Achtung, dies ist nur eine Fußnote!
Endlich da: der Begriff „Brüllspirale“. Wie immer da um diese Jahreszeit: die Grimme-Preis-Nominierungen. Leider da: ein Dokudrama über Beate Zschäpe. Und eine nicht gerade kleine Frage: Wird der naive Glaube an die „verklärende Erzählung, die Medien seien dazu da, die Mächtigen zu kontrollieren“, ewig währen?
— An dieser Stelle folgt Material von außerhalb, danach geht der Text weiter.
(** * Torque ingest demultiplexer: a shallow embedding and its properties

    Source: [homeassistant/components/torque/sensor.py] and
    [homeassistant/components/torque/const.py].

    Conventions of the embedding.
    - A Python [str] is a [string]; one [ascii] stands for one code point in
      U+0000..U+00FF, so the text covered is the Latin-1 part of Unicode.
    - A metric id ([pid]) is a Python [int], here a [Z].
    - [request.query] is a multidict: an ordered list of key/value pairs in
      which a key may occur several times; [data[key]] is the first value
      stored under [key] and iteration yields every key, duplicates included.
    - [sensors] is the dictionary shared by the view and the handler; an
      entity object is reachable through its slot of that dictionary only, so
      the slot's key serves as the reference to the object.
    - Calls into the host ([hass.async_add_job], [async_write_ha_state]) are
      recorded, in order, in a call log. *)

From Stdlib Require Import ZArith Ascii String List Bool Lia.
From stdpp Require Import base option list gmap strings.

Import ListNotations.
Local Open Scope Z_scope.

(** ** Text *)

Module Text.

Definition code (c : ascii) : Z := Z.of_N (N_of_ascii c).

Definition between (lo hi : Z) (c : ascii) : bool :=
  (lo <=? code c) && (code c <=? hi).

Definition is_char (n : Z) (c : ascii) : bool := code c =? n.

(** [\w] of a [str] pattern: alphanumeric code points and the underscore.
    Above U+007F these are the letters and numeric characters of Latin-1. *)
Definition is_word (c : ascii) : bool :=
  between 48 57 c || between 65 90 c || is_char 95 c || between 97 122 c
  || is_char 170 c || between 178 179 c || is_char 181 c
  || between 185 186 c || between 188 190 c
  || between 192 214 c || between 216 246 c || between 248 255 c.

(** What [int] skips around a literal: the white space of ASCII, and the
    Unicode white space above U+007F. *)
Definition is_int_space (c : ascii) : bool :=
  between 9 13 c || is_char 32 c || is_char 133 c || is_char 160 c.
Das Wort des Tages aus medienkritischer Sicht - es lautet „Hofnarr“. Sechsmal kommt es vor in einer, wenig optimistischen, Abhandlung Wolfgang Michals zur Lage und zu den Perspektiven der Medienkritik. „Das generelle Problem“ der Medienkritik beschreibt der Autor darin so: 

„Sie kommt über das Stadium des Hofnarren nicht hinaus. Sie führt eine Nischenexistenz und hat sich in dieser Nische eingerichtet. Als nörgelnde Couch-Potatos leiden die Medienkritiker an der wachsenden Diskrepanz zwischen der rapide zunehmenden Bedeutung der Medien und der offensichtlichen Irrelevanz ihrer Kritik. Während die Medien den Alltag der Menschen heute rund um die Uhr begleiten und jegliche Erfahrung von ‚Welt‘ und ‚Realität‘ immer stärker medienvermittelt ist, konnte die Medienkritik mit dieser Entwicklung nicht Schritt halten und ist zur Fußnote in der gesellschaftlichen Auseinandersetzung geworden.“ 

Ob tendenziell nicht jeder Journalist, ob Medienkritiker oder nicht, ein Hofnarr ist, weil es kein richtiges Narrentum im falschen gibt, wäre noch mal eine andere Frage. Viele Anhänger von Karl Kraus würden sie wohl bejahen. Dies sei nur angemerkt, weil Kraus von Michal in einem Satz gewürdigt wird, der mit „In der Geschichte der Medienkritik gab und gibt es immer wieder herausragende Figuren ...“ beginnt, und in dem leider auch die Pappnase Oliver Kalkofe (Wolfgang, darüber müssen wir mal reden!) vorkommt. 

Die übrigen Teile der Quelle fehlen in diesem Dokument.